[Collected data entries]
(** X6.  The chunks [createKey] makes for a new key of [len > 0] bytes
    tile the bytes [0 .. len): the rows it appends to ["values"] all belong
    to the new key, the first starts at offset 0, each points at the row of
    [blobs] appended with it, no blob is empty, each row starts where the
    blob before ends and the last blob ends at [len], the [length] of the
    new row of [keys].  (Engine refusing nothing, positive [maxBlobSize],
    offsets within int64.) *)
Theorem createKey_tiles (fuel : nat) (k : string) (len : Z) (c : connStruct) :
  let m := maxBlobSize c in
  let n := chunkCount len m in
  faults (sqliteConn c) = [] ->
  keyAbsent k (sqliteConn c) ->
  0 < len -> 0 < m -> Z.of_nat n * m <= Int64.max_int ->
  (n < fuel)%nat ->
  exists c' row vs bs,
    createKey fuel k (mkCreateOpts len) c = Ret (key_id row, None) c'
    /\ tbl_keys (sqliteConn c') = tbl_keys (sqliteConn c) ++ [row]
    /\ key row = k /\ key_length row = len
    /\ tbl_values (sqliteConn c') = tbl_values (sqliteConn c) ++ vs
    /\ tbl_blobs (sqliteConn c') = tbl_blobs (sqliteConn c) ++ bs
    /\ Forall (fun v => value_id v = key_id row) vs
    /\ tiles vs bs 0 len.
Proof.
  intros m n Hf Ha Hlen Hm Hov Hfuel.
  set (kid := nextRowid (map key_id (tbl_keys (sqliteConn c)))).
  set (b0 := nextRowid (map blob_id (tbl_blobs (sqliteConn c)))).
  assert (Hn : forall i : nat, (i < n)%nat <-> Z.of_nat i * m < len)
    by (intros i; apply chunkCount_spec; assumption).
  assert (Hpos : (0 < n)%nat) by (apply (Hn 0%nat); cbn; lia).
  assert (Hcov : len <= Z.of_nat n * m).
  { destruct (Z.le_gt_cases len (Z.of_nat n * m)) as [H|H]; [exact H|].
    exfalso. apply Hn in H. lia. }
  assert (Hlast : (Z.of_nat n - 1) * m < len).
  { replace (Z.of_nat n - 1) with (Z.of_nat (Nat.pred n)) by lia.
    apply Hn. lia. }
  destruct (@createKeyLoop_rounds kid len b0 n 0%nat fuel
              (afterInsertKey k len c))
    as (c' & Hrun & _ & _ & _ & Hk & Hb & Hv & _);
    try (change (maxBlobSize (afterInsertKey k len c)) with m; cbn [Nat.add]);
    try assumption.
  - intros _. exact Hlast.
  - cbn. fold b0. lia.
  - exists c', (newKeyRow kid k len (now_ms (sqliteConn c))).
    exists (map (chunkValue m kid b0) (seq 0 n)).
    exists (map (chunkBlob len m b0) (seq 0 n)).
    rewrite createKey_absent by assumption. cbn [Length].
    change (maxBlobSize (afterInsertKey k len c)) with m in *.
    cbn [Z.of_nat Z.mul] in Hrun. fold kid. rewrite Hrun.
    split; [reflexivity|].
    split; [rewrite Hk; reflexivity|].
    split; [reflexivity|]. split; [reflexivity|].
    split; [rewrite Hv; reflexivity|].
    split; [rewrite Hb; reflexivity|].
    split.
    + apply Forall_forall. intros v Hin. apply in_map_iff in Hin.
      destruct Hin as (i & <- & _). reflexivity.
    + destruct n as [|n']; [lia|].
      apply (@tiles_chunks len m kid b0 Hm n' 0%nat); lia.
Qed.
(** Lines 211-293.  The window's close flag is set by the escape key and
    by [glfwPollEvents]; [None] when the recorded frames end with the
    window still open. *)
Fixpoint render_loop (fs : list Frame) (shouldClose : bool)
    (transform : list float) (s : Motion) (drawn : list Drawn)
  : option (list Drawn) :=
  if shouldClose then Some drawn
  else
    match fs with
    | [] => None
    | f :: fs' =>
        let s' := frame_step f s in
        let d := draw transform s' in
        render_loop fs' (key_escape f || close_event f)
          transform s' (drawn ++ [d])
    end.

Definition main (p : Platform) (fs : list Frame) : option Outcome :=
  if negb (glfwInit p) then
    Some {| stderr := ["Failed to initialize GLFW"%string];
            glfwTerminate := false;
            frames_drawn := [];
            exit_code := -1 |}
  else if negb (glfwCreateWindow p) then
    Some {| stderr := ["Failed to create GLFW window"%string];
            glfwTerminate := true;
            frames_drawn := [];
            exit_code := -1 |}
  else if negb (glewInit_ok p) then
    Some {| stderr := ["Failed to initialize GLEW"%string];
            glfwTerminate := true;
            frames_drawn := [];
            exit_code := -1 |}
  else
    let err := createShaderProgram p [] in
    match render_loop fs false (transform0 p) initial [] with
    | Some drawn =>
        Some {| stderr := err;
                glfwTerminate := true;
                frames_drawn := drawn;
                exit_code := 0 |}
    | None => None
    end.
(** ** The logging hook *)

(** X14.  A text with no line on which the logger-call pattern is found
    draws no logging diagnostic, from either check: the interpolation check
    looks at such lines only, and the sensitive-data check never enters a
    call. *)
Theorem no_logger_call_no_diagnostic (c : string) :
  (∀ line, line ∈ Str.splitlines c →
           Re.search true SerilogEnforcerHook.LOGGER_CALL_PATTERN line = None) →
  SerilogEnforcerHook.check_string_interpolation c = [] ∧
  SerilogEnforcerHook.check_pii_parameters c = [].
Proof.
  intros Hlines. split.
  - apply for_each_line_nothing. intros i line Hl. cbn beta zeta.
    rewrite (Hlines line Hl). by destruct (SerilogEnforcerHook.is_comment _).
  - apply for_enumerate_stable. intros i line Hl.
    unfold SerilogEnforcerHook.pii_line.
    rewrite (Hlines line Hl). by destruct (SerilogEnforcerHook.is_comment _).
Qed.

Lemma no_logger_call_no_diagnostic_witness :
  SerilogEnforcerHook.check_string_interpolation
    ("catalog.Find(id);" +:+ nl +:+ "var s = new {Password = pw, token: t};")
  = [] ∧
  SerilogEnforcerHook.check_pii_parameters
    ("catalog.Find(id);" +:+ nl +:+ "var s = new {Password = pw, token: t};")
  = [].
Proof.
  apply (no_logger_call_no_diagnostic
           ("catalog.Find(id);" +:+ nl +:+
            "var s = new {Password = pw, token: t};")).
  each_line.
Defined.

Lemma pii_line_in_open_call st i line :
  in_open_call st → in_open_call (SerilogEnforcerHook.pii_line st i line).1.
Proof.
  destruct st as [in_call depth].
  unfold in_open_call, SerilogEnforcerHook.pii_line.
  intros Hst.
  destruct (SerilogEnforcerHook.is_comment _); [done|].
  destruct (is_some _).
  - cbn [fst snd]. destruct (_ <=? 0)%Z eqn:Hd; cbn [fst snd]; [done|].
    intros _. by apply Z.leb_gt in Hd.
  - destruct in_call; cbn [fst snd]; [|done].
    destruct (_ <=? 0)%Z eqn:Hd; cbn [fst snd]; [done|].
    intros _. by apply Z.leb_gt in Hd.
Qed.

==

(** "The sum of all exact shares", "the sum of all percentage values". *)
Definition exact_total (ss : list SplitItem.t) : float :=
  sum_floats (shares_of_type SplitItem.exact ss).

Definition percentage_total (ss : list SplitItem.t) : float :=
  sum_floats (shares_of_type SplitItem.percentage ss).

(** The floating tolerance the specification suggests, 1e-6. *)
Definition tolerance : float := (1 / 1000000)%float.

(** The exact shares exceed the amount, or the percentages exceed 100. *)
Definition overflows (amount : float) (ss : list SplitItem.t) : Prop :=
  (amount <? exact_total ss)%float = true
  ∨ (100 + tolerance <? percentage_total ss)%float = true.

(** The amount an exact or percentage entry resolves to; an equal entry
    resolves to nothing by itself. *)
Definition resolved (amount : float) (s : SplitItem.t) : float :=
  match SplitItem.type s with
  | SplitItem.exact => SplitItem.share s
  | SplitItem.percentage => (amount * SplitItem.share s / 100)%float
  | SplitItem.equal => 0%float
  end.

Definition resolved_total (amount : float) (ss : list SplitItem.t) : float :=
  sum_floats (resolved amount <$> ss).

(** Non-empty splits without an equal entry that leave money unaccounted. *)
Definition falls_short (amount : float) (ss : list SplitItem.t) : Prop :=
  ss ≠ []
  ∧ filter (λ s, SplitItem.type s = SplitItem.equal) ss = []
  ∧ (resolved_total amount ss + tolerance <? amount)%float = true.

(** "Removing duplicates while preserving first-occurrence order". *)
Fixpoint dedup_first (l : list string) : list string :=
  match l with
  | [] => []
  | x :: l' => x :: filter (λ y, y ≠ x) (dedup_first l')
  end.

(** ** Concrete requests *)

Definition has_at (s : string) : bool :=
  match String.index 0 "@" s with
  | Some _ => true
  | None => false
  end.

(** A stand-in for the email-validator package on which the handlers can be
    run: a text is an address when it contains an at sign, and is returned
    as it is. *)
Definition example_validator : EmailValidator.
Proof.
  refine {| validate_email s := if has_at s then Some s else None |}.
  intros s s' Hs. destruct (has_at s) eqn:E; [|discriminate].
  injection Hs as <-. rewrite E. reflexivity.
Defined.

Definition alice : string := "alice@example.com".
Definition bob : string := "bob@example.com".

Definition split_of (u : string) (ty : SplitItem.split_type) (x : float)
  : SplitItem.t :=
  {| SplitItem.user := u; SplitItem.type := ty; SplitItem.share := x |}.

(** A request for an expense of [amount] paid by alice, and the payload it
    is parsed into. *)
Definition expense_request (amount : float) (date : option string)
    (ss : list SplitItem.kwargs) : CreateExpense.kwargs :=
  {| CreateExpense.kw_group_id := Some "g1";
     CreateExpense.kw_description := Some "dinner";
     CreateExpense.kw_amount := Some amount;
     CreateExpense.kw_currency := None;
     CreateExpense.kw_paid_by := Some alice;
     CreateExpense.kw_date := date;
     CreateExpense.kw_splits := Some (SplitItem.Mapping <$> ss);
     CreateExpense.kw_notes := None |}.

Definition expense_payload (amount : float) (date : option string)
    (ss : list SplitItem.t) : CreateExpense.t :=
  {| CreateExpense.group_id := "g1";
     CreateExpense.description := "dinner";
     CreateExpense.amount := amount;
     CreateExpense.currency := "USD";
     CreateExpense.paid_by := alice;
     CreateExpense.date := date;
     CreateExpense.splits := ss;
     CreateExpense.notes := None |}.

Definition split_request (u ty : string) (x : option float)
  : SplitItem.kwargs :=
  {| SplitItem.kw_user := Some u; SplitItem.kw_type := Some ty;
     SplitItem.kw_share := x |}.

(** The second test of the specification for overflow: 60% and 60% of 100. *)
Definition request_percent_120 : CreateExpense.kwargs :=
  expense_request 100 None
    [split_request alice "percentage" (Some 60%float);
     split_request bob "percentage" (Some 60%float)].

* **Problem to solve**: Search the entries above for the string "option". Copy each line in which it appears.

* **Exercise solution**:
  : option (list Drawn) :=
Definition main (p : Platform) (fs : list Frame) : option Outcome :=
Definition expense_request (amount : float) (date : option string)
Definition expense_payload (amount : float) (date : option string)
Definition split_request (u ty : string) (x : option float)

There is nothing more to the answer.